:: Task details ::
Output the lines below exactly, please, from the first line until the line with "(** [ChannexClient(api_key, env)] *)", counting both.

Stored data:
(* ===== verification/ChannexClient.v ===== *)
(** * The channel manager's HTTP client

    app/integrations/channex/client.py (retries, error mapping, JSON:API
    unwrapping, the calls the services make) and rate_value.py (prices as
    text in a currency's minor unit).  The channel manager itself is a state
    of type [W] that answers requests. *)

From S2P Require Import Prelude PyDecimal PyJson StayDates Calendar Models Session Remote Channex.

Record http_call := HttpCall {
  hc_base : string; hc_key : string; hc_method : string; hc_path : string;
  hc_body : option json; hc_params : list (string * json) }.

(** Status, text, and what [response.json()] makes of the text. *)
Inductive http_reply := Reply (status : Z) (text : string) (payload : option json) | NoReply.

(** The server, and the text of exceptions that are not the client's own. *)
Class Wire (W : Type) := { serve : W -> http_call -> W * http_reply; exn_text : exn -> string }.

Definition CHANNEX_PROD_BASE : string := "https://api.channex.io/api/v1".
Definition CHANNEX_SANDBOX_BASE : string := "https://staging.channex.io/api/v1".

Record channex_client := ChannexClient { cc_base : string; cc_key : string }.

(** [ChannexClient(api_key, env)] *)
Definition new_client (api_key : string) (env : string) : channex_client :=
  let env_lower := lower (strip (if truthy env then env else "production")) in
  ChannexClient (if String.eqb env_lower "sandbox" then CHANNEX_SANDBOX_BASE else CHANNEX_PROD_BASE) api_key.

(** [json.dumps(x, default=str)] *)
Fixpoint json_dumps_spaced (j : json) : string :=
  match j with
  | JArr l => "[" ++ py_join ", " (List.map json_dumps_spaced l) ++ "]"
  | JObj l => "{" ++ py_join ", " (List.map (fun kv => json_quote (fst kv) ++ ": " ++ json_dumps_spaced (snd kv)) l) ++ "}"
  | _ => json_dumps j
  end%string.

(** A 200 whose [meta.warnings] is not empty is a failure. *)
Definition ensure_no_channex_ari_warnings (payload : json) (endpoint : string) : result unit :=
  match payload with
  | JObj d =>
      match dict_get d "meta" with
      | Some (JObj meta) =>
          match dict_get meta "warnings" with
          | Some (JArr (w :: ws)) =>
              let detail := slice 1900 (json_dumps_spaced (JArr (w :: ws))) in
              Err (ChannexApiError ("Channex rejected part of ARI update (" ++ endpoint ++ "): " ++ detail) (Some 200) (Some detail))
          | _ => Ok tt
          end
      | _ => Ok tt
      end
  | _ => Ok tt
  end.

(** ** JSON:API payloads *)

Definition objects (l : list json) : list dict := omap (fun x => match x with JObj d => Some d | _ => None end) l.

Definition unwrap_items (data : json) : list dict :=
  match data with
  | JArr l => objects l
  | JObj d =>
      match dict_get d "data" with
      | Some JNull => []
      | Some (JArr l) => objects l
      | Some (JObj inner) => [inner]
      | _ => [d]
      end
  | _ => []
  end.

(** [{**base, **attrs}] *)
Definition dict_update (base attrs : dict) : dict := List.fold_left (fun d kv => dict_set d (fst kv) (snd kv)) attrs base.

(** [x if x is not None] *)
Definition not_none (o : option json) : option json := match o with Some JNull => None | _ => o end.

Definition attributes_obj (item : dict) : dict :=
  match dict_get item "attributes" with
  | Some (JObj attrs) =>
      let resolved := match not_none (dict_get item "id") with Some v => Some v | None => not_none (dict_get attrs "id") end in
      dict_update [("id"%string, JStr (match resolved with Some v => strip (py_str v) | None => EmptyString end))] attrs
  | _ => item
  end.

(** The first item, or the payload itself, or nothing. *)
Definition first_flat (payload : json) : dict :=
  match unwrap_items payload with
  | item :: _ => attributes_obj item
  | [] => match payload with JObj d => attributes_obj d | _ => [] end
  end.

Definition has_id (flat : dict) : bool := match dict_get flat "id" with Some v => py_bool v | None => false end.

Definition extract_created_resource_id (payload : json) : option string :=
  match unwrap_items payload with
  | [] => None
  | item :: _ =>
      match not_none (dict_get (attributes_obj item) "id") with
      | None => None
      | Some rid => if truthy (strip (py_str rid)) then Some (strip (py_str rid)) else None
      end
  end.

(** [ChannexProperty], [ChannexRoomType] and [ChannexRatePlan] have the same
    two fields. *)
Record cx_resource := CxResource { rs_id : string; rs_title : option string }.

Definition resource_of (flat : dict) : result cx_resource :=
  match dict_get flat "id", opt_str_field flat "title" with
  | Some (JStr i), Some t => Ok (CxResource i t)
  | _, _ => Err (ValueError "ValidationError")
  end.

(** ** Requests *)

Section client.
Context {W : Type} {channex : Wire W}.

Definition raw_request (c : channex_client) (method path : string) (body : option json) (params : dict) : call W (Z * string * option json) :=
  fun w =>
  match serve w (HttpCall (cc_base c) (cc_key c) method path body params) with
  | (w', Reply status text payload) => (w', Ok (status, text, payload))
  | (w', NoReply) => (w', Err TransportError)
  end.

(** [stop_after_attempt(n + 1)]: an answer 429 is asked again; when every
    attempt got one, tenacity raises its RetryError. *)
Fixpoint with_429_retries (n : nat) (m : call W (Z * string * option json)) : call W (Z * string * option json) :=
  r ← m;
  if (r.1.1 =? 429)%Z then match n with O => call_raise RetryError | S n' => with_429_retries n' m end else mret r.

Definition server_error (status : Z) : bool := (500 <=? status) && (status <? 600).

Fixpoint server_error_retries (n : nat) (m : call W (Z * string * option json)) (r : Z * string * option json)
    : call W (Z * string * option json) :=
  if server_error r.1.1 then match n with O => mret r | S n' => r' ← m; server_error_retries n' m r' end else mret r.

Definition request (c : channex_client) (method path : string) (body : option json) (params : dict) : call W (string * option json) :=
  let m := raw_request c method path body params in
  r ← with_429_retries 2 m;
  r ← server_error_retries 2 m r;
  let '(status, text, payload) := r in
  if 400 <=? status then
    call_raise (ChannexApiError ("Channex API error: HTTP " ++ py_str (JInt status)) (Some status) (Some text))
  else mret (text, payload).

(** [r.json()] *)
Definition request_json (c : channex_client) (method path : string) (body : option json) (params : dict) : call W json :=
  '(_, payload) ← request c method path body params;
  call_lift (of_option payload (ValueError "JSONDecodeError")).

(** ** Calls *)

Definition resources (payload : json) : result (list cx_resource) :=
  mapR resource_of (List.filter has_id (List.map attributes_obj (unwrap_items payload))).

Definition get_properties (c : channex_client) : call W (list cx_resource) :=
  payload ← request_json c "GET" "properties" None []; call_lift (resources payload).

Definition get_room_types (c : channex_client) (property_id : string) : call W (list cx_resource) :=
  payload ← request_json c "GET" "room_types" None [("property_id"%string, JStr property_id)]; call_lift (resources payload).

Definition get_rate_plans (c : channex_client) (property_id : string) : call W (list cx_resource) :=
  payload ← request_json c "GET" "rate_plans" None [("property_id"%string, JStr property_id)]; call_lift (resources payload).

(** [str(payload)[:500] if payload else None] *)
Definition payload_preview (payload : json) : option string :=
  if py_bool payload then Some (slice 500 (py_str payload)) else None.

Definition created (what : string) (payload : json) : result cx_resource :=
  let flat := first_flat payload in
  if has_id flat then resource_of flat
  else Err (ChannexApiError ("Channex create " ++ what ++ ": missing id in response") None (payload_preview payload)).

Definition cx_create_property (c : channex_client) (title currency : string) (timezone : option string) : call W cx_resource :=
  let zone := match timezone with Some z => if truthy z && truthy (strip z) then [("timezone"%string, JStr (strip z))] else [] | None => [] end in
  payload ← request_json c "POST" "properties" (Some (JObj [("property", JObj
    ([("title", JStr (strip title)); ("currency", JStr (upper (strip currency))); ("property_type", JStr "hotel")] ++ zone))]%string)) [];
  call_lift (created "property" payload).

Definition cx_create_room_type (c : channex_client) (property_id title : string) (count_of_rooms occ_adults occ_children occ_infants default_occupancy : Z)
    : call W cx_resource :=
  payload ← request_json c "POST" "room_types" (Some (JObj [("room_type", JObj
    [("property_id", JStr (strip property_id)); ("title", JStr (strip title)); ("count_of_rooms", JInt count_of_rooms);
     ("occ_adults", JInt occ_adults); ("occ_children", JInt occ_children); ("occ_infants", JInt occ_infants);
     ("default_occupancy", JInt default_occupancy); ("facilities", JArr []); ("room_kind", JStr "room")])]%string)) [];
  call_lift (created "room type" payload).

Definition week (j : json) : json := JArr (List.repeat j 7).

Definition cx_create_rate_plan (c : channex_client) (property_id room_type_id title currency : string) (primary_occupancy : Z)
    : call W cx_resource :=
  let no := JBool false in
  payload ← request_json c "POST" "rate_plans" (Some (JObj [("rate_plan", JObj
    [("title", JStr (slice 255 (strip title))); ("property_id", JStr (strip property_id)); ("room_type_id", JStr (strip room_type_id));
     ("parent_rate_plan_id", JNull); ("children_fee", JStr "0.00"); ("infant_fee", JStr "0.00");
     ("max_stay", week (JInt 0)); ("min_stay_arrival", week (JInt 1)); ("min_stay_through", week (JInt 1));
     ("closed_to_arrival", week no); ("closed_to_departure", week no); ("stop_sell", week no);
     ("options", JArr [JObj [("occupancy", JInt (Z.max 1 primary_occupancy)); ("is_primary", JBool true); ("rate", JInt 0)]]);
     ("currency", JStr (upper (strip currency))); ("sell_mode", JStr "per_room"); ("rate_mode", JStr "manual");
     ("inherit_rate", no); ("inherit_closed_to_arrival", no); ("inherit_closed_to_departure", no); ("inherit_stop_sell", no);
     ("inherit_min_stay_arrival", no); ("inherit_min_stay_through", no); ("inherit_max_stay", no); ("inherit_max_sell", no);
     ("inherit_max_availability", no); ("inherit_availability_offset", no); ("auto_rate_settings", JNull)])]%string)) [];
  call_lift (created "rate plan" payload).

Definition push (c : channex_client) (endpoint : string) (values : list json) : call W json :=
  payload ← request_json c "POST" endpoint (Some (JObj [("values"%string, JArr values)])) [];
  _ ← call_lift (ensure_no_channex_ari_warnings payload endpoint);
  mret payload.

Definition push_availability (c : channex_client) (values : list json) : call W json := push c "availability" values.
Definition push_restrictions (c : channex_client) (values : list json) : call W json := push c "restrictions" values.

Definition get_booking_revision_raw (c : channex_client) (revision_id : string) : call W dict :=
  payload ← request_json c "GET" ("booking_revisions/" ++ revision_id) None []; mret (first_flat payload).

Definition acknowledge_revision (c : channex_client) (revision_id : string) : call W json :=
  '(text, payload) ← request c "POST" ("booking_revisions/" ++ revision_id ++ "/acknowledge") None [];
  if negb (truthy text) then mret (JObj []) else call_lift (of_option payload (ValueError "JSONDecodeError")).

Definition create_webhook (c : channex_client) (url : string) (events : list string) : call W json :=
  request_json c "POST" "webhooks" (Some (JObj [("url"%string, JStr url); ("events"%string, JArr (List.map JStr events))])) [].

Definition delete_webhook (c : channex_client) (webhook_id : string) : call W unit :=
  _ ← request c "DELETE" ("webhooks/" ++ webhook_id) None []; mret tt.

End client.

(** ** rate_value.py *)

Definition MINOR_UNITS : list (string * Z) :=
  [("BHD", 3); ("IQD", 3); ("JOD", 3); ("KWD", 3); ("LYD", 3); ("OMR", 3); ("TND", 3); ("CLF", 4); ("UYW", 4);
   ("BIF", 0); ("CLP", 0); ("DJF", 0); ("GNF", 0); ("ISK", 0); ("JPY", 0); ("KMF", 0); ("KRW", 0); ("PYG", 0);
   ("RWF", 0); ("UGX", 0); ("VND", 0); ("VUV", 0); ("XAF", 0); ("XOF", 0); ("XPF", 0)]%string.

Definition DEFAULT_MINOR_DIGITS : Z := 2.

Definition currency_exponent (currency_code : string) : Z :=
  let c := slice 3 (upper (strip currency_code)) in
  if negb (String.length c =? 3)%nat then DEFAULT_MINOR_DIGITS
  else match List.find (fun kv => String.eqb (fst kv) c) MINOR_UNITS with Some (_, e) => e | None => DEFAULT_MINOR_DIGITS end.

Definition channex_rate_string (price : dec) (currency_code : string) : result string :=
  q ← dec_quantize ROUND_HALF_UP price (- currency_exponent currency_code);
  Ok (format_f q).

Example rate_in_baht : channex_rate_string (cents 199990) "thb" = Ok "1999.90"%string.
Proof. vm_compute. reflexivity. Qed.
Example rate_in_yen : channex_rate_string (cents 199950) "JPY" = Ok "2000"%string.
Proof. vm_compute. reflexivity. Qed.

:: Final answer ::
(* ===== verification/ChannexClient.v ===== *)
(** * The channel manager's HTTP client

    app/integrations/channex/client.py (retries, error mapping, JSON:API
    unwrapping, the calls the services make) and rate_value.py (prices as
    text in a currency's minor unit).  The channel manager itself is a state
    of type [W] that answers requests. *)

From S2P Require Import Prelude PyDecimal PyJson StayDates Calendar Models Session Remote Channex.

Record http_call := HttpCall {
  hc_base : string; hc_key : string; hc_method : string; hc_path : string;
  hc_body : option json; hc_params : list (string * json) }.

(** Status, text, and what [response.json()] makes of the text. *)
Inductive http_reply := Reply (status : Z) (text : string) (payload : option json) | NoReply.

(** The server, and the text of exceptions that are not the client's own. *)
Class Wire (W : Type) := { serve : W -> http_call -> W * http_reply; exn_text : exn -> string }.

Definition CHANNEX_PROD_BASE : string := "https://api.channex.io/api/v1".
Definition CHANNEX_SANDBOX_BASE : string := "https://staging.channex.io/api/v1".

Record channex_client := ChannexClient { cc_base : string; cc_key : string }.

(** [ChannexClient(api_key, env)] *)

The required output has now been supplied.